Product Engineering: Bridging the Gap Between Product Management and Software Development
How blending product thinking with engineering makes you 10x more valuable
In the past, building software products was a clear division of labor. Product managers defined what to build, designers shaped how it looked, and engineers implemented the plan. Over time, this model has evolved. Startups and high-growth companies realized that the best products are often built by teams where engineers deeply understand the “why” behind their work – the user needs, business goals, and trade-offs. This mindset has led to the rise of product engineering, a role that blends the builder’s skill set of a software engineer with the product intuition of a manager.
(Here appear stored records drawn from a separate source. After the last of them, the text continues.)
Lemma binary_digits_small (n : Z) : 0 <= n < 2 ^ 8 -> 1 <= binary_digits n <= 8.
Proof.
  intros [H1 H2]. unfold binary_digits.
  destruct (n =? 0) eqn:E; [lia|].
  assert (Z.log2 n < 8) by (apply Z.log2_lt_pow2; lia).
  pose proof (Z.log2_nonneg n). lia.
Qed.

(** The number of length bytes: 1 below [2^8], 2 below [2^16], 3 below
    [2^24], 4 below [2^32]. *)
Lemma bytecount_cases (dlen : Z) :
  0 <= dlen < 2 ^ 32 ->
  bytecount dlen =
    if dlen <? 2 ^ 8 then 1 else if dlen <? 2 ^ 16 then 2
    else if dlen <? 2 ^ 24 then 3 else 4.
Proof.
  intros Hd. unfold bytecount, bitcount.
  assert (Hq : forall d k, 0 < k -> 8 * (k - 1) < d <= 8 * k ->
            (if 0 <? Z.rem d 8 then Z.quot d 8 + 1 else Z.quot d 8) = k).
  { intros d k Hk Hdk. quot_rem_nonneg.
    pose proof (Z.div_mod d 8 ltac:(lia)).
    pose proof (Z.mod_pos_bound d 8 ltac:(lia)).
    destruct (0 <? d mod 8) eqn:E; lia. }
  destruct (dlen <? 2 ^ 8) eqn:E8.
  { pose proof (binary_digits_small dlen ltac:(lia)).
    rewrite Z.max_l by lia. reflexivity. }
  destruct (dlen <? 2 ^ 16) eqn:E16.
  { pose proof (binary_digits_range dlen 8 16 ltac:(lia) ltac:(lia) ltac:(lia)).
    rewrite Z.max_r by lia. apply Hq; lia. }
  destruct (dlen <? 2 ^ 24) eqn:E24.
  { pose proof (binary_digits_range dlen 16 24 ltac:(lia) ltac:(lia) ltac:(lia)).
    rewrite Z.max_r by lia. apply Hq; lia. }
  pose proof (binary_digits_range dlen 24 32 ltac:(lia) ltac:(lia) ltac:(lia)).
  rewrite Z.max_r by lia. apply Hq; lia.
Qed.

Lemma lengthBytes_length (n : nat) (l : Z) : length (lengthBytes n l) = n.
Proof. revert l. induction n as [|n IH]; intros l; simpl; [|rewrite IH]; reflexivity. Qed.

Lemma uint8_range (x : Z) : 0 <= uint8 x < 256.
Proof. unfold uint8. apply Z.mod_pos_bound. lia. Qed.

Lemma uint8_small (x : Z) : 0 <= x < 256 -> uint8 x = x.
Proof. intros H. unfold uint8. apply Z.mod_small. exact H. Qed.

Lemma lengthBytes_bytes (n : nat) (l : Z) :
  Forall (fun b => 0 <= b < 256) (lengthBytes n l).
Proof.
  revert l. induction n as [|n IH]; intros l; simpl; constructor.
  - apply uint8_range.
  - apply IH.
Qed.

Lemma pickIndex_New (rnd : Z -> Z) (k : nat) :
  Intn_spec rnd -> (k < 4)%nat ->
  exists ib, pickIndex New rnd k = Ok ib /\ ib ∈ class New k.
Proof.
  intros Hrnd Hk. unfold pickIndex, class.
  destruct (hcoder New !! k) as [c|] eqn:E.
  2:{ apply lookup_ge_None_1 in E. rewrite hcoder_New_length in E. lia. }
  simpl.
  pose proof (class_New_length k Hk) as Hlen. unfold class in Hlen.
  rewrite E in Hlen. simpl in Hlen.
  specialize (Hrnd (len c) Hlen). unfold index.
  destruct (rnd (len c) <? 0) eqn:E0; [lia|].
  destruct (c !! Z.to_nat (rnd (len c))) as [ib|] eqn:El.
  - exists ib. split; [reflexivity|]. eapply list_elem_of_lookup_2. exact El.
  - apply lookup_ge_None_1 in El. unfold len in *. lia.
Qed.

(** Below [2^32], [headerBytes] returns an index byte of the class [k-1]
    followed by the [k] little-endian length bytes. *)
Lemma headerBytes_New (rnd : Z -> Z) (dlen : Z) :
  Intn_spec rnd -> 0 <= dlen < 2 ^ 32 ->
  exists ib,
    headerBytes New rnd dlen =
      Ok (ib :: lengthBytes (Z.to_nat (bytecount dlen)) dlen) /\
    1 <= bytecount dlen <= 4 /\
    ib ∈ class New (Z.to_nat (bytecount dlen - 1)).
Proof.
  intros Hrnd Hd. unfold headerBytes.
  rewrite (bytecount_cases dlen Hd).
  destruct (2 ^ 32 <? dlen) eqn:Emax; [lia|].
  destruct (dlen <? 2 ^ 8) eqn:E8.
  { destruct (pickIndex_New rnd 0 Hrnd ltac:(lia)) as (ib & -> & Hin).
    exists ib. simpl. repeat split; try lia. exact Hin. }
  destruct (dlen <? 2 ^ 16) eqn:E16.
  { destruct (pickIndex_New rnd 1 Hrnd ltac:(lia)) as (ib & -> & Hin).
    exists ib. simpl. repeat split; try lia. exact Hin. }
  destruct (dlen <? 2 ^ 24) eqn:E24.
  { destruct (pickIndex_New rnd 2 Hrnd ltac:(lia)) as (ib & -> & Hin).
    exists ib. simpl. repeat split; try lia. exact Hin. }
  destruct (dlen <? 2 ^ 32) eqn:E32; [|lia].
  destruct (pickIndex_New rnd 3 Hrnd ltac:(lia)) as (ib & -> & Hin).
  exists ib. simpl. repeat split; try lia. exact Hin.
Qed.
What Is Product Engineering?
A product engineer is still a software engineer at heart, but one who takes ownership of the outcome, not just the code. Instead of waiting for a spec, they ask:
“What problem are we solving for the user?”
“Is this the right solution?”
Product engineers talk to users, analyze metrics, and iterate quickly based on feedback. They bridge the gap between execution and strategy, ensuring that features are not only well-built but also meaningful. As Michael Lopp (Rands in Repose) notes, “The product engineer role expands to include all the responsibilities of the Product Manager (and a little bit of Design).”
What Makes a Good Product Manager?
To understand product engineering, it helps to revisit product management. A great PM is often described as the “CEO of the product” – not because they hold power over everyone, but because they own the vision, priorities, and success metrics. As Elad Gil writes in High Growth Handbook, the best PMs:
Clearly define what success looks like.
Ruthlessly prioritize what matters most to users.
Communicate effectively across engineering, design, and leadership.
Have deep user empathy and a willingness to say “no” to distractions.
Where product managers coordinate and set direction, product engineers step into this space on a smaller scale, making product decisions in real time while building.
How Product Engineering Differs
Compared to traditional software engineering, product engineers:
Care as much about why they are building something as how they build it.
Propose ideas, challenge assumptions, and adjust features based on data or feedback.
Take responsibility for whether a feature actually solves a user’s problem, rather than just delivering working code.
Compared to product management, product engineers are makers. They combine strategic thinking with the ability to ship fast, prototype, and iterate without long hand-offs. On small teams, a strong product engineer can cover much of the product function, accelerating development.
Why Has Product Engineering Become Popular?
There are a few reasons why this hybrid role is trending:
Speed: Startups need to move fast. Product engineers reduce the time lost in back-and-forth with PMs.
Ownership: Teams with engineers who understand the user tend to build better products.
Modern tooling: Analytics, feature flags, and user feedback tools are now accessible to engineers directly.
Evolving expectations: Many engineers want to have a say in what they build, not just how.
Companies like Shopify, Atlassian, and Mixpanel have credited product engineers as critical drivers of product success. These engineers act almost like mini-founders within their teams, balancing user experience with technical feasibility.
The Future of Product Engineering
Product engineering is not about eliminating PMs but about creating product-minded engineering teams. Even in organizations with dedicated PMs, engineers who think like product engineers are more valuable: they ship faster, challenge assumptions, and help create products that truly resonate with users.
For software engineers, this trend is an opportunity. Cultivating product sense – understanding user needs, experimenting, and focusing on outcomes – can be a career superpower. In the modern tech world, success isn’t just about writing clean code; it’s about solving real problems.